As Matthew Henry observes, “Here we have, proper directions to be observed about the right and acceptable manner of bestowing charity; and it is of great concernment that we not only do what is required, but do it as is commanded.”
So as you are prayerfully filling out your 2014 Giving Commitment sheets please consider these proper directions:
- Our giving should be done bountifully (verse 6). If you want a good harvest then you have to generously sow the seed. Those who sow little should expect little in return, while those who sow much should expect much in return. Imagine the joy and blessings that await those who invest in God’s eternal kingdom rather that their own quickly fading one. Do you cherish the blessings of heaven or earth? What does your giving communicate?
- Our giving should be done deliberately (verse 7a). Sowing bountifully does not usually happen by accident, and when it does it is not often accompanied by joy but by regret. Yet when our giving is arrived at by thought and design we choose to live in obedience and to act in faith (believing principles such as: it is better to give than receive). Paul does not tell them how much to give but leaves this to be a matter between God and them. And so our thoughts and designs in giving also must be a matter of obedience to God and faith in God, not in Paul or our pastors. What does obedience to God look like in your giving? What does faith in God look like in your giving?
- Our giving should be done freely (verse 7b). Meaning that our giving is not given because we were asked to give or because we felt compelled by the morals of society to give. We should want to give, cheerfully give, with an open hand and happy heart. Picture Ebenezer Scrooge at the end of The Christmas Carol and you are just beginning to understand. Scrooge’s generosity only flows from the joy of Christmas, but ours flows from a much greater, much higher, much stronger, much more amazing and real and glorious source than any mere Christmas spirit. How paradoxical is the thought of a stingy Christian and yet our society abounds with such professing people. The average Christian’s giving in USA is approximately 2%. This would indicate a fist holding tightly than a hand open freely. We must always be wary of the American Dream influencing our giving more than the gospel and God’s kingdom.
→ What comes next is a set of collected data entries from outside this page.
(* ===== verification/EvidenceService.v ===== *)
(** * The evidence service (evidence/service.go)

    Uploads, reads and verifications of evidence.  The object store is the
    interface [BlobStore]: what it answers is an arbitrary function of the call
    and of the runtime.  The spool file of an upload is its content: errors of
    the local disk are not modelled. *)

From S2P Require Import Prelude GoLang GoFormat Core HashChain MemoryStore Sql AuditTable.
From S2P Require Import CaseModel CaseDb EvidenceDb.

Definition ErrInvalidEvidence := New "invalid evidence".
Definition ErrEvidencePending := New "evidence upload is in progress".
Definition ErrEvidenceIntegrity := New "evidence integrity check failed".
Definition ErrIdempotencyMismatch := New "evidence idempotency request does not match original content".
Definition ErrBlobNotFound := New "evidence blob not found".

Definition DefaultMaximumBytes : Z := 100 * 1048576.

(** The bytes a reader gives and the error it ends with, if any. *)
Record Reader : Type := { rd_bytes : string; rd_error : option error }.

Record UploadInput : Type := {
  up_TenantID : string;
  up_RequestID : string;
  up_Actor : string;
  up_Filename : string;
  up_ContentType : string;
  up_Description : string;
  up_CaseID : string;
  up_IncidentID : string;
  up_AlertID : string;
  up_EventID : string;
  up_ExpectedSHA256 : string;
  up_Reader : option Reader
}.
#[export] Instance eta_UploadInput : Eta UploadInput := fun r => {|
  up_TenantID := up_TenantID r; up_RequestID := up_RequestID r; up_Actor := up_Actor r;
  up_Filename := up_Filename r; up_ContentType := up_ContentType r; up_Description := up_Description r;
  up_CaseID := up_CaseID r; up_IncidentID := up_IncidentID r; up_AlertID := up_AlertID r;
  up_EventID := up_EventID r; up_ExpectedSHA256 := up_ExpectedSHA256 r; up_Reader := up_Reader r
|}.

(** [BlobInfo]; the metadata are listed in the order a range over them takes. *)
Record BlobInfo : Type := {
  bi_Bucket : string;
  bi_Key : string;
  bi_VersionID : string;
  bi_ETag : string;
  bi_Size : Z;
  bi_Metadata : list (string * string)
}.

(** An opened object: its bytes, the error reading ends with, the error of [Close]. *)
Record BlobReader : Type := { br_content : Reader; br_close : option error }.

Class BlobStore : Type := {
  blob_Bucket : string;
  blob_Put : Runtime -> string -> string -> Z -> string -> list (string * string) -> Time -> outcome BlobInfo;
  blob_Stat : Runtime -> string -> string -> outcome BlobInfo;
  blob_Open : Runtime -> string -> string -> outcome (BlobReader * BlobInfo)
}.

(** ** Names *)

(** [ReplaceAllString] of the runs of unsafe characters; [inside] is whether
    the character before was one. *)
Definition safe_char (c : ascii) : bool :=
  let n := byte_code c in
  (65 <=? n) && (n <=? 90) || (97 <=? n) && (n <=? 122) || (48 <=? n) && (n <=? 57) || (c ∈? ["."; "_"; "-"]%char).

Fixpoint replace_unsafe (inside : bool) (s : string) : string :=
  match s with
  | EmptyString => ""
  | String c r =>
      if safe_char c then String c (replace_unsafe false r)
      else if inside then replace_unsafe true r else String "_" (replace_unsafe true r)
  end.

Definition safeFilename (value : string) : outcome string :=
  let value := TrimSpace (string_map (fun c => if c == "\"%char then "/"%char else c) value) in
  let value := strings_Trim (replace_unsafe false (path_Base value)) ["."; "_"; "-"]%char in
  if (value == "") || (255 <? string_len value)
  then Err (Wrap "filename must contain between 1 and 255 safe characters" ErrInvalidEvidence)
  else Ok value.

Definition safeContentType (value : string) : outcome string :=
  let value := TrimSpace value in
  if value == "" then Ok "application/octet-stream" else
  match ParseMediaType value with
  | Some mediaType =>
      if 255 <? string_len mediaType then Err (Wrap "invalid content type" ErrInvalidEvidence) else Ok mediaType
  | None => Err (Wrap "invalid content type" ErrInvalidEvidence)
  end.

Definition evidenceObjectKey (tenantID evidenceID filename : string) (now : Time) : string :=
  let '(y, m, d) := civil_of_days (now / Second / 86400) in
  replace_unsafe false tenantID +:+ "/" +:+ pad_digits 4 y +:+ "/" +:+ pad_digits 2 m +:+ "/" +:+ pad_digits 2 d
  +:+ "/" +:+ evidenceID +:+ "/" +:+ filename.

(** A string of hexadecimal digits that is in lower case anyway. *)
Definition normalizeSHA256 (value : string) : string :=
  let value := ToLower (TrimSpace (TrimPrefix (TrimSpace value) "sha256:")) in
  if (string_len value =? 64) && string_forallb hex_byte value then value else "".

Fixpoint metadataSHA (metadata : list (string * string)) : string :=
  match metadata with
  | [] => ""
  | (key, value) :: rest =>
      if EqualFold (TrimPrefix key "x-amz-meta-") "sha256" then ToLower value else metadataSHA rest
  end.

(** ** The calls *)

Section Service.
Context `{JsonColumn} `{BlobStore} (maximum : Z).

Definition blob {A} (call : Runtime -> outcome A) : CaseM A := fun w => (call (w_rt w), w).

(** [io.Copy(..., io.LimitReader(input.Reader, s.maximum+1))] *)
Definition spool (reader : Reader) : outcome string :=
  if maximum + 1 <=? string_len (rd_bytes reader) then Ok (string_take (Z.to_nat (maximum + 1)) (rd_bytes reader))
  else match rd_error reader with
       | Some e => Err (Wrap "spool evidence" e)
       | None => Ok (rd_bytes reader)
       end.

Definition upload_mutation (input : UploadInput) (action reason : string) (metadata : list (string * GoValue)) : EvidenceMutation :=
  {| evm_Actor := up_Actor input; evm_Action := action; evm_Reason := reason; evm_RequestID := up_RequestID input;
     evm_Metadata := Some (list_to_map metadata) |}.

(** A repeated request: the reservation it finds, and what became of it. *)
Definition upload_again (input : UploadInput) (digest : string) (size : Z) (reserved : EvidenceItem)
    : CaseM (EvidenceItem * bool) :=
  if (evd_SHA256 reserved != digest) || (evd_Size reserved != size) then fail ErrIdempotencyMismatch else
  if evd_Status reserved == "AVAILABLE" then ret (reserved, true) else
  if evd_Status reserved != "PENDING"
  then fail (Wrap ("existing request is " +:+ evd_Status reserved) ErrEvidenceState) else
  let! found := fun w => match blob (fun rt => blob_Stat rt (evd_ObjectKey reserved) (evd_ObjectVersion reserved)) w with
                         | (Err e, w') => (Err (if errors_Is e ErrBlobNotFound then ErrEvidencePending else e), w')
                         | r => r
                         end in
  let! finalized := FinalizeEvidence (evd_TenantID reserved) (evd_ID reserved) (bi_VersionID found) (bi_ETag found)
    (upload_mutation input "evidence.recovered" "Recovered completed object upload after metadata retry"
       [("object_version", VString (bi_VersionID found))]) in
  ret (finalized, true).

(** The upload of a new reservation. *)
Definition upload_object (input : UploadInput) (item : EvidenceItem) (content : string) : CaseM (EvidenceItem * bool) :=
  fun w => match blob (fun rt => blob_Put rt (evd_ObjectKey item) content (evd_Size item) (evd_ContentType item)
      [("evidence-id", evd_ID item); ("tenant-id", evd_TenantID item); ("sha256", evd_SHA256 item);
       ("request-id", evd_RequestID item)] (evd_RetainUntil item)) w with
  | (Panic, w) => (Panic, w)
  | (Err e, w) =>
      let '(_, w) := FailEvidence (evd_TenantID item) (evd_ID item) (error_text e)
        (upload_mutation input "evidence.upload_failed" "Immutable object upload failed"
           [("error", VString (error_text e))]) w in
      (Err e, w)
  | (Ok stored, w) =>
      (let! finalized := FinalizeEvidence (evd_TenantID item) (evd_ID item) (bi_VersionID stored) (bi_ETag stored)
         (upload_mutation input "evidence.uploaded" "Evidence stored in immutable object storage"
            [("object_version", VString (bi_VersionID stored)); ("etag", VString (bi_ETag stored))]) in
       ret (finalized, false)) w
  end.

(** [Upload] from the digest of the content on. *)
Definition upload_content (input : UploadInput) (filename contentType content : string) : CaseM (EvidenceItem * bool) :=
  let size := string_len content in
  let digest := sha256_hex content in
  let expected := normalizeSHA256 (up_ExpectedSHA256 input) in
  if (TrimSpace (up_ExpectedSHA256 input) != "") && (expected == "")
  then fail (Wrap "supplied SHA-256 is malformed" ErrInvalidEvidence) else
  if (expected != "") && (expected != digest)
  then fail (Wrap "supplied SHA-256 does not match content" ErrEvidenceIntegrity) else
  let! policy := GetRetentionPolicy (up_TenantID input) in
  let! now := Now in
  let! random := Random in
  let evidenceID := NewID "evd" random in
  let item := zero_EvidenceItem {{
    evd_ID := evidenceID; evd_TenantID := up_TenantID input; evd_RequestID := up_RequestID input;
    evd_CaseID := up_CaseID input; evd_IncidentID := up_IncidentID input; evd_AlertID := up_AlertID input;
    evd_EventID := up_EventID input; evd_Filename := filename; evd_ContentType := contentType;
    evd_Description := up_Description input; evd_Size := size; evd_SHA256 := digest; evd_Bucket := blob_Bucket;
    evd_ObjectKey := evidenceObjectKey (up_TenantID input) evidenceID filename now; evd_Status := "PENDING";
    evd_RetainUntil := time_Add now (rp_EvidenceDays policy * (24 * Hour)); evd_Uploader := up_Actor input;
    evd_Metadata := Some (list_to_map [("retention_policy_version", VInt (rp_Version policy))]) }} in
  let! (reserved, created) := ReserveEvidence item
    (upload_mutation input "evidence.reserved" "Evidence upload reserved"
       [("sha256", VString digest); ("size", VInt size)]) in
  if negb created then upload_again input digest size reserved else upload_object input item content.

Definition Upload (input : UploadInput) : CaseM (EvidenceItem * bool) :=
  let input := input {{ up_TenantID ::= TrimSpace; up_RequestID ::= TrimSpace; up_Actor ::= TrimSpace;
    up_Description ::= TrimSpace; up_CaseID ::= TrimSpace; up_IncidentID ::= TrimSpace; up_AlertID ::= TrimSpace;
    up_EventID ::= TrimSpace }} in
  let! filename := lift (safeFilename (up_Filename input)) in
  let! contentType := lift (safeContentType (up_ContentType input)) in
  match up_Reader input with
  | Some reader =>
      if (up_TenantID input == "") || (up_RequestID input == "") || (up_Actor input == "")
         || ((up_CaseID input == "") && (up_IncidentID input == "") && (up_AlertID input == "") && (up_EventID input == ""))
         || (4000 <? string_len (up_Description input))
      then fail (Wrap "tenant, request, actor, content and one investigation link are required" ErrInvalidEvidence) else
      let! content := lift (spool reader) in
      if maximum <? string_len content
      then fail (Wrap ("content exceeds " +:+ Itoa maximum +:+ " bytes") ErrInvalidEvidence)
      else upload_content input filename contentType content
  | None => fail (Wrap "tenant, request, actor, content and one investigation link are required" ErrInvalidEvidence)
  end.

(** [Service.Open] *)
Definition OpenEvidence (tenantID evidenceID actor reason requestID : string) : CaseM (BlobReader * EvidenceItem) :=
  if (TrimSpace actor == "") || (string_len (TrimSpace reason) <? 3)
  then fail (Wrap "actor and access reason are required" ErrInvalidEvidence) else
  let! item := Evidence tenantID evidenceID in
  if evd_Status item != "AVAILABLE" then fail (Wrap ("evidence is " +:+ evd_Status item) ErrEvidenceState) else
  let! (reader, info) := blob (fun rt => blob_Open rt (evd_ObjectKey item) (evd_ObjectVersion item)) in
  if (bi_Size info != evd_Size item) || (metadataSHA (bi_Metadata info) != evd_SHA256 item) then fail ErrEvidenceIntegrity else
  do! AppendEvidenceCustody tenantID evidenceID
    {| evm_Actor := actor; evm_Action := "evidence.accessed"; evm_Reason := TrimSpace reason; evm_RequestID := requestID;
       evm_Metadata := Some (list_to_map [("object_version", VString (evd_ObjectVersion item))]) |} in
  ret (reader, item).

(** [Service.Verify] *)
Definition VerifyEvidence (tenantID evidenceID actor reason requestID : string) : CaseM EvidenceVerification :=
  if (TrimSpace actor == "") || (string_len (TrimSpace reason) <? 3)
  then fail (Wrap "actor and verification reason are required" ErrInvalidEvidence) else
  let! item := Evidence tenantID evidenceID in
  if evd_Status item != "AVAILABLE" then fail (Wrap ("evidence is " +:+ evd_Status item) ErrEvidenceState) else
  let! (reader, _) := blob (fun rt => blob_Open rt (evd_ObjectKey item) (evd_ObjectVersion item)) in
  do! (match rd_error (br_content reader) with Some e => fail e | None => ret tt end) in
  do! (match br_close reader with Some e => fail e | None => ret tt end) in
  let size := string_len (rd_bytes (br_content reader)) in
  let actual := sha256_hex (rd_bytes (br_content reader)) in
  let valid := (size =? evd_Size item) && (actual == evd_SHA256 item) in
  let! verifiedAt := Now in
  let action := if valid then "evidence.verified" else "evidence.verification_failed" in
  do! RecordEvidenceVerification tenantID evidenceID valid
    {| evm_Actor := actor; evm_Action := action; evm_Reason := TrimSpace reason; evm_RequestID := requestID;
       evm_Metadata := Some (list_to_map [("expected_sha256", VString (evd_SHA256 item)); ("actual_sha256", VString actual);
                                          ("size", VInt size)]) |} in
  ret {| evv_EvidenceID := evidenceID; evv_Expected := evd_SHA256 item; evv_Actual := actual; evv_Size := size;
         evv_Valid := valid; evv_VerifiedAt := verifiedAt |}.

Definition Custody (tenantID evidenceID : string) : CaseM (list EvidenceCustodyEntry * bool) :=
  let! items := ListEvidenceCustody tenantID evidenceID in
  let! valid := VerifyEvidenceCustody tenantID evidenceID in
  ret (items, valid).

End Service.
- Our bountiful, deliberate, free giving will result in: (A) the giver being no loser, since he does what pleases God (verse 7b) and believes God can work his giving to his own advantage, just as is serves others (verses 8-11). (B) the needs of the saints being met (verses 12a, 13b) since they partake of the giver’s generosity. (C) the name of God being glorified (verses 11b, 12b, 13a, 15) since it is ultimately God’s surpassing grace made evident through the giver to the needy saints. Thanksgiving expressed to God from the lips of those who gave and the lips of who received because of his inexpressible gift to them all, as Matthew Henry wrote, “Jesus Christ, who is indeed the unspeakable gift of God unto this world, a gift we have all reason to be very thankful for.”
The Bible consistently teaches that believers ought to give both purposefully and sacrificially:
The point is this: whoever sows sparingly will also reap sparingly, and whoever sows bountifully will also reap bountifully. Each one must give as he has decided in his heart, not reluctantly or under compulsion, for God loves a cheerful giver. (2 Co 9:6-7)
Out of the most severe trial, their overflowing joy and their extreme poverty welled up in rich generosity. For I testify that they gave as much as they were able, and even beyond their ability. Entirely on their own, (2 Co 8:1-3)
In light of this, we want to encourage every member of our church family to prayerfully consider how much the Lord would have them to give in 2014.
[1,2] Henry, M. (1994). Matthew Henry’s commentary on the whole Bible: complete and unabridged in one volume (p. 2288). Peabody: Hendrickson.